After all of that, my smart bed device and its entities appeared in the HomeAsssistant UI!

smartbed-mqtt in HA

smartbed-mqtt in HA

Now I had basically replicated the remote control features of the SleepTracker AI mobile app in HomeAssistant but my primary control system is HomeSeer, so how to get HomeSeer and HomeAssistant talking to get HA entities into HS devices and features which could then be exposed to Alexa or controlled via HS events? Enter the AK HomeAssistant plug-in for HS4. I’ve used Alex’s HS4 plug-ins before (specifically AK WebIO for controlling my Digital Loggers Web Power Switch) and while the $40 for another plug-in just to control my smart bed seemed excessive, after working with the trial version for a few days it was obvious this solution was worth it to me.

After installing the plug-in, I set up the configuration with the IP address of the HomeAssistant container and a long-lived access token. The plug-in then connected to HA and let me choose the entities I wanted to pull into HS4, which created a device and those selected features:

smart bed in HS4

smart bed in HS4

I also created a new dashboard in HSBuddy to mimic the SleepTracker AI remote app (so I don’t need to use the HomeAssistant mobile app).
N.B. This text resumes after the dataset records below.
(** ** Bindings (bindings.go) *)
Definition binding_of (orgID customerID : string) (db : DB) : option OrgCustomerBinding :=
  find_row (λ b, bool_decide (bi_OrgID b = orgID) && bool_decide (bi_CustomerID b = customerID)) (at_bindings (db_auth db)).
Definition binding_row (b : OrgCustomerBinding) : OrgCustomerBinding :=
  {| bi_ID := bi_ID b; bi_OrgID := bi_OrgID b; bi_CustomerID := bi_CustomerID b; bi_Status := bi_Status b;
     bi_OptimisticVersion := bi_OptimisticVersion b; bi_CreatedAt := rfc3339 (bi_CreatedAt b);
     bi_UpdatedAt := rfc3339 (bi_UpdatedAt b) |}.
Definition binding_clash (a b : OrgCustomerBinding) : bool :=
  bool_decide (bi_ID a = bi_ID b)
  || (bool_decide (bi_OrgID a = bi_OrgID b) && bool_decide (bi_CustomerID a = bi_CustomerID b)).
(** The event of a binding's new state; (binding_id, optimistic_version) is UNIQUE. *)
Definition insertBindingEvent (b : OrgCustomerBinding) : SM unit :=
  let! id := new_uuid in
  let! clash := query (λ db, existsb (λ e, bool_decide (be_ID e = id)
      || (bool_decide (be_BindingID e = bi_ID b) && (be_OptimisticVersion e =? bi_OptimisticVersion b)))
      (at_binding_events (db_auth db))) in
  fail_if clash (ErrOther "insert binding event") ;!
  exec (on_auth (λ t, set_binding_events (at_binding_events t ++
    [{| be_ID := id; be_BindingID := bi_ID b; be_OrgID := bi_OrgID b; be_CustomerID := bi_CustomerID b;
        be_Status := bi_Status b; be_OptimisticVersion := bi_OptimisticVersion b;
        be_ChangedAt := rfc3339 (bi_UpdatedAt b) |}]) t)).
Definition createBindingInTx (b : OrgCustomerBinding) : SM OrgCustomerBinding :=
  let! createdAt := or_now (bi_CreatedAt b) in
  let b := {| bi_ID := bi_ID b; bi_OrgID := bi_OrgID b; bi_CustomerID := bi_CustomerID b;
              bi_Status := if bool_decide (bi_Status b = BindingStatusEmpty) then BindingActive else bi_Status b;
              bi_OptimisticVersion := bi_OptimisticVersion b; bi_CreatedAt := createdAt;
              bi_UpdatedAt := if is_zero_time (bi_UpdatedAt b) then createdAt else bi_UpdatedAt b |} in
  let! clash := query (λ db, existsb (binding_clash b) (at_bindings (db_auth db))) in
  fail_if clash (ErrOther "insert binding") ;!
  check_fk (λ db, bool_decide (is_Some (organization_of (bi_OrgID b) db))) "FOREIGN KEY constraint failed" ;!
  exec (on_auth (λ t, set_bindings (at_bindings t ++ [binding_row b]) t)) ;!
  insertBindingEvent b ;!
  bumpAuthorizationSourceVersion ;!
  ret b.
Definition Create_binding (b : OrgCustomerBinding) : SM OrgCustomerBinding := run_tx (commit (createBindingInTx b)).
Definition binding_with_id (id : string) (db : DB) : option OrgCustomerBinding :=
  find_row (λ b, bool_decide (bi_ID b = id)) (at_bindings (db_auth db)).
Definition Get_binding (id : string) : SM OrgCustomerBinding :=
  let! row := query (binding_with_id id) in scan_row row.
Definition GetByOrgAndCustomer (orgID customerID : string) : SM OrgCustomerBinding :=
  let! row := query (binding_of orgID customerID) in scan_row row.
Definition binding_created_le (a b : OrgCustomerBinding) : Prop := bi_CreatedAt a ≤ bi_CreatedAt b.
#[export] Instance binding_created_le_dec a b : Decision (binding_created_le a b).
Proof. unfold binding_created_le. apply _. Defined.
Definition ListByOrg_bindings (orgID : string) : SM (list OrgCustomerBinding) :=
  query (λ db, merge_sort binding_created_le (filter (λ b, bi_OrgID b = orgID) (at_bindings (db_auth db)))).
Definition binding_with_status (status : BindingStatus) (now : time) (b : OrgCustomerBinding) : OrgCustomerBinding :=
  {| bi_ID := bi_ID b; bi_OrgID := bi_OrgID b; bi_CustomerID := bi_CustomerID b; bi_Status := status;
     bi_OptimisticVersion := bi_OptimisticVersion b + 1; bi_CreatedAt := bi_CreatedAt b; bi_UpdatedAt := now |}.
Definition SetStatus (id : string) (status : BindingStatus) : SM unit :=
  run_tx (commit (
    let! t := now in
    let hit b := bool_decide (bi_ID b = id) in
    let! rows := query (λ db, rows_affected hit (at_bindings (db_auth db))) in
    exec (on_auth (λ a, set_bindings (update_where hit (binding_with_status status (rfc3339 t)) (at_bindings a)) a)) ;!
    fail_if (negb (Nat.eqb rows 1)) ErrNotFound ;!
    let! row := query (binding_with_id id) in
    let! binding := scan_row row in
    insertBindingEvent binding ;!
    bumpAuthorizationSourceVersion)).
Definition RequireActive (orgID customerID : string) : SM unit :=
  let! row := query (binding_of orgID customerID) in
  let! binding := scan_row row in
  fail_if (negb (bool_decide (bi_Status binding = BindingActive))) ErrBindingRevoked.
(** The domain of a request: the organization it names, which is the token's unless
    the procedure targets another one, or else the token's. *)
Definition in_domain (rq : Request) (tokenOrgID : string) (targetOrg : bool) (domain : string) : Prop :=
  domain ≠ "" ∧
  ((rq_org_id rq = domain ∧ (tokenOrgID = "" ∨ tokenOrgID = domain ∨ targetOrg = true)) ∨ (rq_org_id rq = "" ∧ tokenOrgID = domain)).
(** What the interceptor has checked of a request it lets through as [actor]. *)
Record admitted (jwt : JWT) casbin_Enforce (rq : Request) (n : Node) (actor : authctx_Actor) (token : string) : Prop := {
  ad_token : token = (resolveRequestToken (rq_header rq)).1 ∧ token ≠ "";
  ad_row : ∃ p claims domain, lookupProcedure (rq_procedure rq) = Some p ∧
    ValidateAccessToken_at jwt token (w_clock (nd_world n) 0) = Some claims ∧
    in_domain rq (cl_OrgID claims) (pp_targetOrg p) domain ∧
    actor = {| ax_UserID := cl_UserID claims; ax_OrganizationID := domain; ax_Roles := cl_Roles claims; ax_Service := "" |} ∧
    (pp_mode p = modeCasbin →
     ef_healthy (nd_enforcer n) = true ∧
     casbin_Enforce (ef_policy (nd_enforcer n)) (cl_UserID claims) domain (pp_object p) (pp_action p) = Some true) ∧
    (extractToken (hd_Authorization (rq_header rq)) = "" → pp_action p = "read" ∨
     (hd_csrf (rq_header rq) ≠ "" ∧ cookieValue (rq_header rq) CSRFCookieName = hd_csrf (rq_header rq)));
  ad_user : ∃ u, at_users (db_auth (w_db (nd_world n))) !! ax_UserID actor = Some u ∧ us_Status u = UserActive;
  ad_session : ∃ s k, s ∈ sessions_at n ∧ ss_UserID s = ax_UserID actor ∧ ss_Revoked s = false ∧
    rfc3339 (w_clock (nd_world n) k) < ss_ExpiresAt s;
  ad_binding : (contains_text "BindingService" (rq_procedure rq) && has_suffix "/CreateBinding" (rq_procedure rq)) = false →
    rq_customer_id rq ≠ "" → ∃ b, binding_of (ax_OrganizationID actor) (rq_customer_id rq) (w_db (nd_world n)) = Some b ∧ bi_Status b = BindingActive;
}.
Lemma resolveDomain_Ok rq tokenOrgID targetOrg domain :
  resolveDomain (rq_org_id rq) tokenOrgID targetOrg = Ok domain → in_domain rq tokenOrgID targetOrg domain.
Proof.
  unfold resolveDomain, in_domain. destruct (decide (rq_org_id rq = "")) as [->|Hr]; simpl.
  - case_bool_decide; [done|]. intros [= <-]. auto.
  - rewrite (bool_decide_false (rq_org_id rq = "")) by done. simpl. intros Hd. split; [|left].
    + by destruct (_ && _ && _); simplify_eq.
    + destruct (decide (tokenOrgID = "")) as [->|Ht]; [simpl in Hd; simplify_eq; auto|]. rewrite bool_decide_false in Hd by done.
      destruct (decide (tokenOrgID = rq_org_id rq)); [rewrite bool_decide_true in Hd by done|rewrite bool_decide_false in Hd by done];
        destruct targetOrg; simpl in Hd; simplify_eq; auto 10.
Qed.
Lemma Enforce_in_None casbin_Enforce e sub dom obj act :
  Enforce_in casbin_Enforce e sub dom obj act = None → ef_healthy e = true ∧ casbin_Enforce (ef_policy e) sub dom obj act = Some true.
Proof. unfold Enforce_in. destruct (_ || _ || _ || _); [done|]. by destruct (casbin_Enforce _ _ _ _ _) as [[]|], (ef_healthy e). Qed.
Lemma csrf_ok_spec h : csrf_ok h = true → hd_csrf h ≠ "" ∧ cookieValue h CSRFCookieName = hd_csrf h.
Proof.
  unfold csrf_ok. intros (H1 & ->%bool_decide_eq_true)%andb_true_iff. apply andb_true_iff in H1 as [_ H].
  split; [|done]. by apply negb_true_iff, bool_decide_eq_false in H.
Qed.
Lemma resolved_from_cookie h : (resolveRequestToken h).1 ≠ "" → extractToken (hd_Authorization h) = "" → (resolveRequestToken h).2 = true.
Proof.
  unfold resolveRequestToken. intros Hne E. rewrite E, (bool_decide_true ("" = "")) in * by done. cbn [negb] in *.
  by destruct (negb (bool_decide (cookieValue h AccessCookieName = ""))).
Qed.
Lemma CheckBinding_Ok orgID customerID n n' :
  CheckBinding orgID customerID n = (Ok None, n') →
  ∃ b, binding_of orgID customerID (w_db (nd_world n)) = Some b ∧ bi_Status b = BindingActive.
Proof.
  unfold CheckBinding. destruct (_ || _); [done|]. unfold catch, on_world. rewrite lift_eq. unfold GetByOrgAndCustomer, query, bind, gets. simpl.
  destruct (binding_of _ _ _) as [b|]; simpl; [|done]. case_bool_decide; [|done]. intros _. by exists b.
Qed.
(** The binding check leaves the tables and the policy. *)
Lemma binding_check_quiet rq domain n :
  w_db (nd_world (enforceRequestBinding rq domain n).2) = w_db (nd_world n) ∧
  w_clock (nd_world (enforceRequestBinding rq domain n).2) = w_clock (nd_world n) ∧
  nd_enforcer (enforceRequestBinding (T:=Node) rq domain n).2 = nd_enforcer n.
Proof.
  unfold enforceRequestBinding. destruct (_ && _); [done|]. destruct (negb _); [|destruct (negb _); [|done]]; rewrite at_node_node.
  - unfold CheckBinding. destruct (_ || _); [done|]. unfold catch, on_world. rewrite lift_eq. unfold GetByOrgAndCustomer, query, bind, gets. simpl.
    by destruct (binding_of _ _ _).
  - unfold CheckBindingID. destruct (_ || _); [done|]. unfold catch, on_world. rewrite lift_eq. unfold Get_binding, query, bind, gets. simpl.
    by destruct (binding_with_id _ _).
Qed.
Lemma session_check_Ok claims domain n actor n' :
  exec_svc (session_check (T:=Node) claims domain) n = (Ok actor, n') →
  actor = {| ax_UserID := cl_UserID claims; ax_OrganizationID := domain; ax_Roles := cl_Roles claims; ax_Service := "" |} ∧
  (∃ u, at_users (db_auth (w_db (nd_world n))) !! cl_UserID claims = Some u ∧ us_Status u = UserActive) ∧
  ∃ s, s ∈ sessions_at n ∧ ss_UserID s = cl_UserID claims ∧ live_at (w_clock (nd_world n) 0) s = true.
Proof.
  unfold session_check. intros Hx. apply exec_call_Ok in Hx as (u & w1 & Hu & Hx); [|by auto with sessions]. apply Get_user_Ok in Hu as [Hu ->].
  rewrite same_world in Hx. destruct (bool_decide (us_Status u = UserActive)) eqn:Ha; [|done]. apply bool_decide_eq_true in Ha. cbn [negb] in Hx.
  apply exec_try_Ok in Hx as (act & w2 & Hact & Hx); [|by auto with sessions]. unfold HasActiveByUserID_session in Hact. dinv.
  destruct (existsb _ _) eqn:E; simpl in Hx; [|done]. injection Hx as <- _. split; [done|]. split; [by exists u|].
  apply existsb_elem in E as (s & Hs & E). apply andb_true_iff in E as [E1 E2]. exists s. split; [exact Hs|].
  split; [by apply bool_decide_eq_true in E1|exact E2].
Qed.
(** C16: what passes the interceptor.  A request for a procedure that is not public
    and is let through was authenticated and authorised: its token is the bearer
    token or the cookie and validates, the procedure is registered, the actor is the
    token's user in the domain the request may name, a cookie request that is not a
    read carries the CSRF token, the organization is actively bound to the customer
    the request names, Casbin's healthy policy allows the pair of the procedure, the
    user is active and has a session that is neither revoked nor expired. *)
Theorem intercept_admits jwt casbin_Enforce publicMethods rq n actor token n' :
  rq_procedure rq ∉ publicMethods →
  exec_svc (intercept (T:=Node) jwt casbin_Enforce publicMethods rq) n = (Ok (Some (actor, token)), n') →
  admitted jwt casbin_Enforce rq n actor token.
Proof.
  intros Hpub. unfold intercept. rewrite bool_decide_false by done. destruct (resolveRequestToken (rq_header rq)) as [tok fromCookie] eqn:Etok.
  case_bool_decide as Hne; [done|]. intros Hx. apply exec_call_Ok in Hx as (claims & w1 & Hv & Hx); [|by auto with sessions].
  unfold ValidateAccessToken in Hv. dinv. destruct (ValidateAccessToken_at jwt tok (w_clock (nd_world n) 0)) as [claims|] eqn:Ev; [|done].
  destruct (resolveDomain _ _ _) as [domain|d] eqn:Ed; [|by apply deny_never in Hx].
  destruct (lookupProcedure (rq_procedure rq)) as [p|] eqn:Ep; [|by apply deny_never in Hx]. destruct (_ && _ && _) eqn:Ecsrf; [done|].
  set (n0 := put_world (tick (nd_world n)) n) in *. assert (Hq := binding_check_quiet rq domain n0).
  cbn [exec_svc] in Hx. destruct (enforceRequestBinding rq domain n0) as [bound n1] eqn:Eb. cbn [fst snd] in *. destruct Hq as (Hdb & Hck & Henf).
  destruct bound as [[d|]|e]; [by apply deny_never in Hx| |done].
  assert (Hmode : ∃ n2, w_db (nd_world n2) = w_db (nd_world n1) ∧ w_clock (nd_world n2) = w_clock (nd_world n1) ∧
    exec_svc (and_then (session_check claims domain) (λ actor, Done (Ok (Some (actor, tok))))) n2 = (Ok (Some (actor, token)), n') ∧
    (pp_mode p = modeCasbin → Enforce_in casbin_Enforce (nd_enforcer n) (cl_UserID claims) domain (pp_object p) (pp_action p) = None)).
  { case_bool_decide as Hm; [|exists n1; by split_and!]. cbn [exec_svc] in Hx. rewrite at_node_node in Hx. unfold Enforce, gets in Hx. cbn [fst snd] in Hx.
    rewrite Henf in Hx. destruct (Enforce_in _ (nd_enforcer n0) _ _ _ _) eqn:Een; [by apply deny_never in Hx|]. exists n1. split_and!; [done|done|exact Hx|done]. }
  destruct Hmode as (n2 & Hdb2 & Hck2 & Hx2 & Hm). apply exec_and_then_Ok in Hx2 as (actor' & n3 & Hs & Hx2). injection Hx2 as -> -> _.
  apply session_check_Ok in Hs as (-> & Hu & Hs). unfold sessions_at in Hs. simpl in Hs. rewrite Hdb2, Hdb in Hu, Hs. split; simpl.
  - by rewrite Etok.
  - exists p, claims, domain. split_and!; try done; [by apply resolveDomain_Ok in Ed|intros Hc; by apply Enforce_in_None, Hm|].
    intros Hno. assert (Hck' := resolved_from_cookie (rq_header rq)). rewrite Etok in Hck'. simpl in Hck'. rewrite Hck' in Ecsrf by done.
    rewrite andb_true_l in Ecsrf.
    apply andb_false_iff in Ecsrf as [E|E]; apply negb_false_iff in E; [left; by apply bool_decide_eq_true in E|right; by apply csrf_ok_spec].
  - exact Hu.
  - destruct Hs as (s & Hs & Hsu & Hl). unfold live_at in Hl. apply andb_true_iff in Hl as [Hr Hl]. exists s, 1%nat. split_and!; [exact Hs|exact Hsu| |].
    + by apply negb_true_iff in Hr.
    + rewrite Hck2, Hck in Hl. simpl in Hl. by apply Z.ltb_lt in Hl.
  - intros Hcb Hc. unfold enforceRequestBinding in Eb. rewrite Hcb, (bool_decide_false (rq_customer_id rq = "")) in Eb by done. simpl in Eb.
    rewrite at_node_node in Eb. by apply CheckBinding_Ok in Eb.
Qed.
At this point I could create events in HS4 but what I really wanted was better voice control with Alexa, so I exposed some of the features for voice control (which you can see by the microphone icons in the screenshot above), let Alexa discover them, and then built routines around them. Now when I say “Alexa, good night!” to our bedroom Echo, Alexa will arm the alarm, turn off the TV and the bedroom lights, then set the bed to our favorite position for sleeping and start a 30-minute massage. The only weird thing here is that the “press/push” devices (like the preset buttons or massage settings) in Alexa appear as on/off devices and for some reason always show as “on”. So in my routine, I had to send a command to turn off, and then on again in order for the action to actually execute. I had to get creative and throw in some “waits” (5 seconds is the lowest amount of “wait” time Alexa allows in a routine) for example, to make sure the bed was done moving into position before sending the massage commands, otherwise they’d get lost. And for the massage pattern, we like option #2, which on the physical remote requires pressing the button twice so in my Alexa routine I had to send “off/on, wait, off/on” to do that. I have a corresponding “good morning” routine that sets the bed back to the flat position and I can also now use Alexa properly to control the under-bed lighting.

The smartbed-mqtt add-on doesn’t expose all the features of the SleepTracker AI module, like presence detection (if someone is in bed) or the temperature or air quality or snoring sensors. It’d be cool to be able to create events to, say, turn on the under-bed lighting at night when someone gets out of bed, or turn down the thermostat if SleepTracker AI thinks the room is too warm for sleeping. But even considering all the network hops occuring in my setup (Alexa > HS4 > HomeAssistant > MQTT > SleepTracker AI > bed) there’s no noticeable lag and I have better control than with the default SleepTracker AI app and skill. Pretty cool!